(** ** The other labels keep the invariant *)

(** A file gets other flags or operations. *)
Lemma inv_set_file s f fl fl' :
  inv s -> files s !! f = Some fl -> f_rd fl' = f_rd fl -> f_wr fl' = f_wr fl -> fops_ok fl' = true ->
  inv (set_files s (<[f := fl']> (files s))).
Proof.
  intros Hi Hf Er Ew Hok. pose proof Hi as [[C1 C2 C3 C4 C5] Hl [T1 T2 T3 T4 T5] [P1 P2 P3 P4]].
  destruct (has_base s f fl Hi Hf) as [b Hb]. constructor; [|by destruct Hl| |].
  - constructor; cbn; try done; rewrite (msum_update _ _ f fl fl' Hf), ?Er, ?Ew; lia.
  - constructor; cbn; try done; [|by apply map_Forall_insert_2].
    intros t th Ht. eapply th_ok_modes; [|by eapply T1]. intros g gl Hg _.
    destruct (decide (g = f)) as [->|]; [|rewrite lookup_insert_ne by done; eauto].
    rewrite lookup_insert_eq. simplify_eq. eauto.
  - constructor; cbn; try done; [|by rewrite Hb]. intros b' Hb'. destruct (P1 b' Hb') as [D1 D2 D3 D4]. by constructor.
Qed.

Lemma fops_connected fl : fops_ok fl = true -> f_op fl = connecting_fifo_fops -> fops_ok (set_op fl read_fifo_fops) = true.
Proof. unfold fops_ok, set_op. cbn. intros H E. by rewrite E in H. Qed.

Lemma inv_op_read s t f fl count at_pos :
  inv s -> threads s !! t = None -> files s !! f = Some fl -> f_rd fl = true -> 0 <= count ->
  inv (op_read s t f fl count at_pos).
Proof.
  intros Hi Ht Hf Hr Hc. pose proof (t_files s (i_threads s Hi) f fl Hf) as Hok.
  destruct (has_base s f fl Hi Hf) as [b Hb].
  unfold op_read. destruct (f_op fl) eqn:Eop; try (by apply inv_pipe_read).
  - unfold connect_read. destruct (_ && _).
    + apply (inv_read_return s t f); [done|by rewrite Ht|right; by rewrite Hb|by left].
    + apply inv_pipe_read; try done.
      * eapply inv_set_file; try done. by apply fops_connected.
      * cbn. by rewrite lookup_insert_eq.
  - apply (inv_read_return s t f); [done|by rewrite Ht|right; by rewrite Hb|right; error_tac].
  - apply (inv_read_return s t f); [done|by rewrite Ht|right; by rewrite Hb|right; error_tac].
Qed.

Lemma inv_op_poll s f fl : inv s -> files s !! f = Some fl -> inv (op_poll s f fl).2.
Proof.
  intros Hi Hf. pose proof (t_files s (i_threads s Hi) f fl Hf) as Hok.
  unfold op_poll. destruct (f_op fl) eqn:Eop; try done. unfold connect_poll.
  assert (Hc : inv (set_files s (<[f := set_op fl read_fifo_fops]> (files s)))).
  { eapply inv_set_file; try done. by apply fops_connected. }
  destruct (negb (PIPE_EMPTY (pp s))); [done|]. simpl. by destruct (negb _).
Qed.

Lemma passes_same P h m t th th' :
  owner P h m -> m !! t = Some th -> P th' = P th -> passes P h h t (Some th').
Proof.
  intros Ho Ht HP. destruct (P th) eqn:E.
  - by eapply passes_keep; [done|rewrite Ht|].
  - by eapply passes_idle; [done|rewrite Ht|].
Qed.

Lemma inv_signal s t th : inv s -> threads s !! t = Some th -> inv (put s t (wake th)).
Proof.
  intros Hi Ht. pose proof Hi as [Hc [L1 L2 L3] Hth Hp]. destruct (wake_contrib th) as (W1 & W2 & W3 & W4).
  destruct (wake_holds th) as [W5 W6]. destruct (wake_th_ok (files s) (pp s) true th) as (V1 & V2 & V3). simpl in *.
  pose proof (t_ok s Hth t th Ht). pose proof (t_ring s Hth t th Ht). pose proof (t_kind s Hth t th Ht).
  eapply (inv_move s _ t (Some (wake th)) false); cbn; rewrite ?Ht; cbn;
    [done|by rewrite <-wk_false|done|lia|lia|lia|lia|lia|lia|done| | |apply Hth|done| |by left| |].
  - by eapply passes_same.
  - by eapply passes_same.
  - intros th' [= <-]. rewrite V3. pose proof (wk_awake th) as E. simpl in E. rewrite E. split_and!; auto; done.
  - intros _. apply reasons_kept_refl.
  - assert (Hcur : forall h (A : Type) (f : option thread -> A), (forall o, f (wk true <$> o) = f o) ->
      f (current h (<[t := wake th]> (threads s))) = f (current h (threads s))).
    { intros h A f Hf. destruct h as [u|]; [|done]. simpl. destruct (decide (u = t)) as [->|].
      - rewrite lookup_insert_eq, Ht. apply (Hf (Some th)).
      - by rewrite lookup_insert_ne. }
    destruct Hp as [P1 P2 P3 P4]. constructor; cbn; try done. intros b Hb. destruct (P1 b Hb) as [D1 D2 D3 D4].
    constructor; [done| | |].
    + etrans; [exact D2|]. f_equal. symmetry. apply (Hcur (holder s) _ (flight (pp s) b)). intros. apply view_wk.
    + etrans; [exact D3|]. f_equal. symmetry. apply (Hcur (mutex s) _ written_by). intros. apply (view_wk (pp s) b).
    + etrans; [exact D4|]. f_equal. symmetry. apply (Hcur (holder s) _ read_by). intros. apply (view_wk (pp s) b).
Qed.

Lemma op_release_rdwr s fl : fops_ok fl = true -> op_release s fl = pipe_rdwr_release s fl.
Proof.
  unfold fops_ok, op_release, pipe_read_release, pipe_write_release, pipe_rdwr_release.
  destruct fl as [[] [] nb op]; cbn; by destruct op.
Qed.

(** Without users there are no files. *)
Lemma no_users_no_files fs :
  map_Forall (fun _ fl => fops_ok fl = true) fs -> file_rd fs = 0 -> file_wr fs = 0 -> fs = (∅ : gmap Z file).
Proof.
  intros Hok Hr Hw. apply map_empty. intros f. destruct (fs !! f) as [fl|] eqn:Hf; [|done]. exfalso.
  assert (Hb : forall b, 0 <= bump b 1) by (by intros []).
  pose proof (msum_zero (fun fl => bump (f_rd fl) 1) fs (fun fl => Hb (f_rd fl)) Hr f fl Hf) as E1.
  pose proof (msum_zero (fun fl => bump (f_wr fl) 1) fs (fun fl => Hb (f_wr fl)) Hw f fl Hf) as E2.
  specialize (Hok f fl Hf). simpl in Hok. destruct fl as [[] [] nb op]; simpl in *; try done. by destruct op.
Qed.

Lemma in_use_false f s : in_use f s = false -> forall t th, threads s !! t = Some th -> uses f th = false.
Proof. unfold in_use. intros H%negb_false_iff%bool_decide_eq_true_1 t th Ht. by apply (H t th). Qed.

***

**Instructions for the task**
Your answer should reproduce each line of the listing that holds the word "assert".

**Solved exercise**
  assert (Hc : inv (set_files s (<[f := set_op fl read_fifo_fops]> (files s)))).
  - assert (Hcur : forall h (A : Type) (f : option thread -> A), (forall o, f (wk true <$> o) = f o) ->
  assert (Hb : forall b, 0 <= bump b 1) by (by intros []).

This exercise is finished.